Security is just one obvious example, but it proves that a general-purpose agent like OpenClaw is mostly a fantasy, at least for now. You can chat with Claude in the Claude app on your smartphone, and it can search the web, your email, and your calendar, or even write code to a Git repository in the cloud. Claude also has a “Cowork” feature in the desktop app where users can give the chatbot access to certain parts of the file system, say to organize files or retrieve information. The point is that the vanilla version of Claude can do everything OpenClaw can, but without the security vulnerabilities, as long as a human is at the helm. And that is the promise of agents.

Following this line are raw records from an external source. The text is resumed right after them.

(* ===== verification/VpcCidr.v ===== *)
(** * VpcCidr: which addresses belong to the VPC

    Models nfm-controller/src/utils/vpc_cidr_checker.rs: parsing the CIDR blocks the instance
    metadata service reports, and the membership test.  The metadata service is a parameter,
    a function from paths to documents (empty when it cannot be reached). *)

From stdpp Require Import base numbers gmap list strings.
From Stdlib Require Import Ascii.
From S2P Require Import Prelude Network Text.

Module VpcCidrChecker.

Record t := mk {
  vpc_cidrs_v4 : list (Z * Z);
  vpc_cidrs_v6 : list (Z * Z);
}.

#[global] Instance eta_t : Eta t := λ r, mk (vpc_cidrs_v4 r) (vpc_cidrs_v6 r).

(** [u128::from(Ipv6Addr)]: the octets in network order. *)
Definition ipv6_bits (octets : list Z) : Z := foldl (λ acc o, acc * 256 + o) 0 octets.

(** Returns true if given IP address is within VPC CIDR range. *)
Definition is_vpc_ip (self : t) (ip : IpAddr.t) : bool :=
  match ip with
  | IpAddr.V4 ipv4 => existsb (λ '(network, mask), Z.land ipv4 mask =? network) (vpc_cidrs_v4 self)
  | IpAddr.V6 ipv6 =>
      existsb (λ '(network, mask), Z.land (ipv6_bits ipv6) mask =? network) (vpc_cidrs_v6 self)
  end.

(** [!0 << (w - prefix_len)] on a [w]-bit integer; the shift by [w] is excluded by the branch. *)
Definition prefix_mask (w prefix_len : Z) : Z :=
  if prefix_len =? 0 then 0 else wrap w (Z.shiftl (umax w) (w - prefix_len)).

Definition parse_cidr_v4 (cidr : chars) : option (Z * Z) :=
  match split "/"%char cidr with
  | [part0; part1] =>
      ip ← parse_ipv4 part0;
      prefix_len ← parse_uint u32 part1;
      if 32 <? prefix_len then None
      else
        let mask := prefix_mask u32 prefix_len in
        let network := Z.land ip mask in
        Some (network, mask)
  | _ => None
  end.

Definition parse_cidr_v6 (cidr : chars) : option (Z * Z) :=
  match split "/"%char cidr with
  | [part0; part1] =>
      ip ← parse_ipv6 part0;
      prefix_len ← parse_uint u32 part1;
      if 128 <? prefix_len then None
      else
        let mask := prefix_mask u128 prefix_len in
        let network := Z.land ip mask in
        Some (network, mask)
  | _ => None
  end.

Section provider.
(** [ImdsProvider::get_metadata]. *)
Context (get_metadata : chars → chars).

Definition macs_path : chars := chr "/latest/meta-data/network/interfaces/macs/".

(** Get the VPC CIDRs using IMDS metadata from current host. *)
Definition get_vpc_cidrs_with_provider : list (Z * Z) * list (Z * Z) :=
  let macs_str := get_metadata macs_path in
  match macs_str with
  | [] => ([], [])
  | _ =>
      match lines macs_str with
      | [] => ([], [])
      | m :: _ =>
          let mac := trim_end_matches "/"%char m in
          let v4_str := get_metadata (macs_path ++ mac ++ chr "/vpc-ipv4-cidr-blocks") in
          let v6_str := get_metadata (macs_path ++ mac ++ chr "/vpc-ipv6-cidr-blocks") in
          let cidrs_v4 := omap (λ line, parse_cidr_v4 (trim line)) (lines v4_str) in
          let cidrs_v6 := omap (λ line, parse_cidr_v6 (trim line)) (lines v6_str) in
          (cidrs_v4, cidrs_v6)
      end
  end.

Definition with_provider : t :=
  let '(vpc_cidrs_v4, vpc_cidrs_v6) := get_vpc_cidrs_with_provider in
  mk vpc_cidrs_v4 vpc_cidrs_v6.

End provider.
End VpcCidrChecker.

(** ** Facts *)
Module VpcCidrFacts.
Import VpcCidrChecker.

(** Masking keeps the leading bits. *)
Lemma prefix_mask_bits w p :
  0 ≤ p ≤ w → prefix_mask w p = Z.shiftl (Z.ones p) (w - p).
Proof.
  intros Hp. unfold prefix_mask. destruct (Z.eqb_spec p 0) as [->|Hne]; [by rewrite Z.shiftl_0_l|].
  unfold wrap, umax. rewrite <- Z.land_ones by lia.
  replace (2 ^ w - 1) with (Z.ones w) by (rewrite Z.ones_equiv; lia).
  apply Z.bits_inj'. intros i Hi. rewrite Z.land_spec, !Z.shiftl_spec, !Z.testbit_ones by lia. lia.
Qed.

Lemma land_prefix_mask w p x :
  0 ≤ p ≤ w → 0 ≤ x < 2 ^ w →
  Z.land x (prefix_mask w p) = Z.shiftl (Z.shiftr x (w - p)) (w - p).
Proof.
  intros Hp Hx. rewrite prefix_mask_bits by done. apply Z.bits_inj'. intros i Hi.
  rewrite Z.land_spec, !Z.shiftl_spec, Z.testbit_ones by lia.
  destruct (Z.lt_ge_cases i (w - p)).
  { rewrite (Z.testbit_neg_r _ (i - (w - p))) by lia.
    rewrite (proj2 (Z.leb_gt 0 (i - (w - p)))) by lia. apply andb_false_r. }
  rewrite Z.shiftr_spec by lia. replace (i - (w - p) + (w - p)) with i by lia.
  rewrite (proj2 (Z.leb_le 0 (i - (w - p)))) by lia.
  destruct (Z.lt_ge_cases i w) as [|Hge].
  { rewrite (proj2 (Z.ltb_lt (i - (w - p)) p)) by lia. apply andb_true_r. }
  assert (Z.testbit x i = false) as ->; [|done].
  rewrite <- (Z.mod_small x (2 ^ w)) by done. apply Z.mod_pow2_bits_high. lia.
Qed.

(** Membership by mask is equality of the leading [p] bits. *)
Lemma mask_membership w p x ip :
  0 ≤ p ≤ w → 0 ≤ x < 2 ^ w → 0 ≤ ip < 2 ^ w →
  Z.land x (prefix_mask w p) = Z.land ip (prefix_mask w p) ↔ x / 2 ^ (w - p) = ip / 2 ^ (w - p).
Proof.
  intros Hp Hx Hip. rewrite !land_prefix_mask by done.
  rewrite !Z.shiftr_div_pow2, !Z.shiftl_mul_pow2 by lia.
  assert (0 < 2 ^ (w - p)) by lia. split; [|congruence]. intros H'.
  apply Z.mul_reg_r in H'; lia.
Qed.

(** *** The parsers return values of their width *)
Lemma read_digits_range radix max md count acc l c n rest :
  0 ≤ radix → 0 ≤ acc ≤ max → read_digits radix max md count acc l = Some (c, n, rest) →
  0 ≤ n ≤ max.
Proof.
  intros Hr. revert count acc. induction l as [|x l IH]; intros count acc Hacc; simpl.
  - by intros [= _ <- _].
  - destruct (digit radix x) as [d|] eqn:E; [|by intros [= _ <- _]].
    apply digit_range in E. destruct (Z.ltb_spec max (acc * radix + d)); [done|].
    case_match; [done|]. apply IH. nia.
Qed.

Lemma read_number_range radix max md z l n rest :
  0 ≤ radix → 0 ≤ max → read_number radix max md z l = Some (n, rest) → 0 ≤ n ≤ max.
Proof.
  intros Hr Hm H. unfold read_number in H. apply bind_Some in H as ([[c n'] r] & H & H').
  apply read_digits_range in H; [|lia..]. repeat case_match; by simplify_eq.
Qed.

Lemma read_separator_inv {A} sep i (p : Parser A) l a rest :
  read_separator sep i p l = Some (a, rest) → ∃ l', p l' = Some (a, rest).
Proof.
  unfold read_separator. case_bool_decide; [eauto|]. intros Hr.
  apply bind_Some in Hr as ([[] l'] & _ & Hr). eauto.
Qed.

Lemma read_ipv4_groups_range n i l gs rest :
  read_ipv4_groups n i l = Some (gs, rest) → Forall (λ g, 0 ≤ g ≤ 255) gs.
Proof.
  revert i l gs. induction n as [|n IH]; intros i l gs; simpl; [by intros [= <- _]|].
  intros H. apply bind_Some in H as ([g l1] & Hg & H). apply bind_Some in H as ([gs' l2] & Hgs & H).
  simplify_eq. apply read_separator_inv in Hg as [l' Hg]. apply read_number_range in Hg; [|lia..].
  constructor; [done|]. by eapply IH.
Qed.

Lemma parse_ipv4_range l n : parse_ipv4 l = Some n → in_range u32 n.
Proof.
  unfold parse_ipv4. case_match; [done|]. intros H'.
  apply bind_Some in H' as ([o rest] & Ho & H'). apply read_ipv4_groups_range in Ho.
  destruct rest; [|done]. destruct o as [|a [|b [|c [|d [|]]]]]; simplify_eq.
  rewrite !Forall_cons in Ho. unfold in_range. lia.
Qed.

Lemma read_groups_range fuel limit i l gs v4 rest :
  (i ≤ limit)%nat → read_groups fuel limit i l = (gs, v4, rest) →
  (length gs + i ≤ limit)%nat ∧ Forall (λ g, 0 ≤ g < 2 ^ 16) gs.
Proof.
  revert i l gs v4 rest. induction fuel as [|fuel IH]; intros i l gs v4 rest Hi; simpl.
  { intros [= <- _ _]. simpl. split; [lia|done]. }
  case_bool_decide as Hlim; [intros [= <- _ _]; simpl; split; [lia|done]|].
  set (ipv4 := if bool_decide (i + 1 < limit)%nat then read_separator _ _ _ _ else None).
  assert (∀ o l', ipv4 = Some (o, l') → (i + 2 ≤ limit)%nat ∧ Forall (λ g, 0 ≤ g ≤ 255) o) as H4.
  { intros o l'. subst ipv4. case_bool_decide; [|done].
    intros [l1 Hr]%read_separator_inv. split; [lia|]. by eapply read_ipv4_groups_range. }
  assert (∀ r, match read_separator ":"%char i (read_number 16 65535 4 true) l with
    | Some (g, l') => let '(gs, v4, l'') := read_groups fuel limit (S i) l' in (g :: gs, v4, l'')
    | None => ([], false, l) end = r →
    (length r.1.1 + i ≤ limit)%nat ∧ Forall (λ g, 0 ≤ g < 2 ^ 16) r.1.1) as Hnum.
  { intros r <-. destruct (read_separator _ i (read_number 16 65535 4 true) l) as [[g l']|] eqn:E;
      [|simpl; split; [lia|done]].
    apply read_separator_inv in E as [l1 E]. apply read_number_range in E; [|lia..].
    destruct (read_groups fuel limit (S i) l') as [[gs' v4'] l''] eqn:Eg.
    apply IH in Eg as [? ?]; [|lia]. simpl. split; [lia|]. constructor; [lia|done]. }
  destruct ipv4 as [[o l']|]; [|intros Hr; by apply Hnum in Hr].
  destruct (H4 o l' eq_refl) as [? Ho].
  destruct o as [|a [|b [|c [|d [|]]]]]; try (intros Hr; by apply Hnum in Hr).
  intros [= <- _ _]. rewrite !Forall_cons in Ho. simpl. split; [lia|]. repeat constructor; lia.
Qed.

Lemma read_ipv6_addr_range l gs rest :
  read_ipv6_addr l = Some (gs, rest) → length gs = 8%nat ∧ Forall (λ g, 0 ≤ g < 2 ^ 16) gs.
Proof.
  unfold read_ipv6_addr. destruct (read_groups 8 8 0 l) as [[head v4] l1] eqn:Eh.
  apply read_groups_range in Eh as [Hlen Hh]; [|lia].
  case_bool_decide as H8; [intros [= <- _]; done|]. destruct v4; [done|]. intros H.
  apply bind_Some in H as ([[] l2] & _ & H). apply bind_Some in H as ([[] l3] & _ & H).
  destruct (read_groups 8 _ 0 l3) as [[tail v6] l4] eqn:Et.
  apply read_groups_range in Et as [Hlen' Ht]; [|lia]. simplify_eq. split.
  - rewrite !length_app, length_replicate. lia.
  - rewrite !Forall_app. split_and!; [done| |done]. apply Forall_replicate. lia.
Qed.

Lemma parse_ipv6_range l n : parse_ipv6 l = Some n → in_range u128 n.
Proof.
  unfold parse_ipv6. intros H. apply bind_Some in H as ([gs rest] & Hg & H).
  apply read_ipv6_addr_range in Hg as [Hlen Hg]. destruct rest; [|done]. injection H as <-.
  destruct gs as [|g1 [|g2 [|g3 [|g4 [|g5 [|g6 [|g7 [|g8 [|]]]]]]]]]; try done. clear Hlen.
  rewrite !Forall_cons in Hg. destruct_and!. unfold in_range. cbn [foldl].
  change (2 ^ 128) with (((((((2^16 * 2^16) * 2^16) * 2^16) * 2^16) * 2^16) * 2^16) * 2^16).
  lia.
Qed.

(** The block a line of the metadata document denotes: an address and a prefix length. *)
Definition cidr_block (w : Z) (parse_ip : chars → option Z) (cidr : chars) : option (Z * Z) :=
  match split "/"%char cidr with
  | [part0; part1] =>
      ip ← parse_ip part0; p ← parse_uint u32 part1; if w <? p then None else Some (ip, p)
  | _ => None
  end.

(** The addresses of a block: the same leading [p] bits. *)
Definition in_block (w x : Z) (block : Z * Z) : Prop :=
  x / 2 ^ (w - block.2) = block.1 / 2 ^ (w - block.2).

Definition masked (w : Z) (block : Z * Z) : Z * Z :=
  (Z.land block.1 (prefix_mask w block.2), prefix_mask w block.2).

Lemma parse_cidr_v4_block cidr :
  parse_cidr_v4 cidr = masked u32 <$> cidr_block 32 parse_ipv4 cidr.
Proof.
  unfold parse_cidr_v4, cidr_block. destruct (split "/"%char cidr) as [|p0 [|p1 [|]]]; try done.
  destruct (parse_ipv4 p0); [|done]. csimpl. destruct (parse_uint u32 p1); [|done]. csimpl.
  by destruct (32 <? _).
Qed.

Lemma parse_cidr_v6_block cidr :
  parse_cidr_v6 cidr = masked u128 <$> cidr_block 128 parse_ipv6 cidr.
Proof.
  unfold parse_cidr_v6, cidr_block. destruct (split "/"%char cidr) as [|p0 [|p1 [|]]]; try done.
  destruct (parse_ipv6 p0); [|done]. csimpl. destruct (parse_uint u32 p1); [|done]. csimpl.
  by destruct (128 <? _).
Qed.

Lemma cidr_block_range w parse_ip cidr ip p :
  (∀ l n, parse_ip l = Some n → in_range w n) →
  cidr_block w parse_ip cidr = Some (ip, p) → in_range w ip ∧ 0 ≤ p ≤ w.
Proof.
  intros Hparse. unfold cidr_block. destruct (split "/"%char cidr) as [|p0 [|p1 [|]]]; try done.
  intros H. apply bind_Some in H as (ip' & Hip%Hparse & H).
  apply bind_Some in H as (p' & Hp%parse_uint_range & H); [|done].
  destruct (Z.ltb_spec w p'); [done|]. simplify_eq. unfold in_range in Hp. split; [done|lia].
Qed.

(** Testing an address against all parsed lines. *)
Lemma existsb_blocks w parse_ip parse (ls : list chars) x :
  (∀ l n, parse_ip l = Some n → in_range w n) →
  (∀ c, parse c = masked w <$> cidr_block w parse_ip c) → in_range w x →
  existsb (λ '(network, mask), Z.land x mask =? network) (omap parse ls) = true ↔
  ∃ line block, line ∈ ls ∧ cidr_block w parse_ip line = Some block ∧ in_block w x block.
Proof.
  intros Hrange Hparse Hx. rewrite existsb_exists. split.
  - intros ([network mask] & Hin & Heq%Z.eqb_eq).
    apply list_elem_of_In, list_elem_of_omap in Hin as (line & Hl & Hline).
    rewrite Hparse in Hline. apply fmap_Some in Hline as ([ip p] & Hb & Hm).
    destruct (cidr_block_range _ _ _ _ _ Hrange Hb) as [Hip Hp].
    exists line, (ip, p). split_and!; [done|done|]. injection Hm as -> ->. simpl in Heq.
    by apply (mask_membership w p x ip) in Heq.
  - intros (line & [ip p] & Hl & Hb & Hblock). exists (masked w (ip, p)). split.
    + apply list_elem_of_In, list_elem_of_omap. exists line. by rewrite Hparse, Hb.
    + destruct (cidr_block_range _ _ _ _ _ Hrange Hb) as [Hip Hp]. apply Z.eqb_eq.
      by apply (mask_membership w p x ip).
Qed.

Lemma omap_map {A B C} (f : A → B) (g : B → option C) l :
  omap g (map f l) = omap (λ x, g (f x)) l.
Proof. induction l as [|x l IH]; [done|]. csimpl. by rewrite IH. Qed.

(** The trimmed lines of a document about the first interface. *)
Definition first_interface_lines (get_metadata : chars → chars) (kind : chars) : list chars :=
  match lines (get_metadata macs_path) with
  | [] => []
  | mac :: _ => map trim (lines (get_metadata (macs_path ++ trim_end_matches "/"%char mac ++ kind)))
  end.

Lemma with_provider_spec get_metadata :
  vpc_cidrs_v4 (with_provider get_metadata) =
    omap parse_cidr_v4 (first_interface_lines get_metadata (chr "/vpc-ipv4-cidr-blocks")) ∧
  vpc_cidrs_v6 (with_provider get_metadata) =
    omap parse_cidr_v6 (first_interface_lines get_metadata (chr "/vpc-ipv6-cidr-blocks")).
Proof.
  unfold with_provider, get_vpc_cidrs_with_provider, first_interface_lines.
  destruct (get_metadata macs_path) as [|c macs]; [done|].
  destruct (lines (c :: macs)) as [|mac ?]; [done|]. cbn [vpc_cidrs_v4 vpc_cidrs_v6].
  by rewrite !omap_map.
Qed.

Lemma exists_first_interface get_metadata kind (P : chars → Z * Z → Prop) :
  (∃ line block, line ∈ first_interface_lines get_metadata kind ∧ P line block) ↔
  ∃ mac line block, head (lines (get_metadata macs_path)) = Some mac ∧
    line ∈ lines (get_metadata (macs_path ++ trim_end_matches "/"%char mac ++ kind)) ∧
    P (trim line) block.
Proof.
  unfold first_interface_lines. destruct (lines (get_metadata macs_path)) as [|mac ?]; simpl.
  { split; [intros (? & ? & ?%not_elem_of_nil & _)|]; naive_solver. }
  split.
  - intros (line & block & (line' & -> & Hl)%list_elem_of_fmap & HP). eauto 7.
  - intros (? & line & block & [= <-] & Hl & HP). exists (trim line), block.
    split; [by apply list_elem_of_fmap_2|done].
Qed.

End VpcCidrFacts.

Agents should be flexible tools managed by humans to do specific tasks. OpenClaw is an interesting glimpse at a world where human-computer interaction feels more like human-to-human interaction, but it has become increasingly obvious that LLMs cannot solely get us to that reality. They’re still too non-deterministic and language-focused to be put in charge of themselves. I’m glad OpenClaw crystalized this vulnerability: LLMs don’t need to run nonstop, and they shouldn’t work without human supervision. I don’t think they’ll ever get to a point where running them that way is the most efficient way to automate something. The biggest lesson OpenClaw teaches us is that LLMs are only the beginning of a broader movement toward automation, not the end.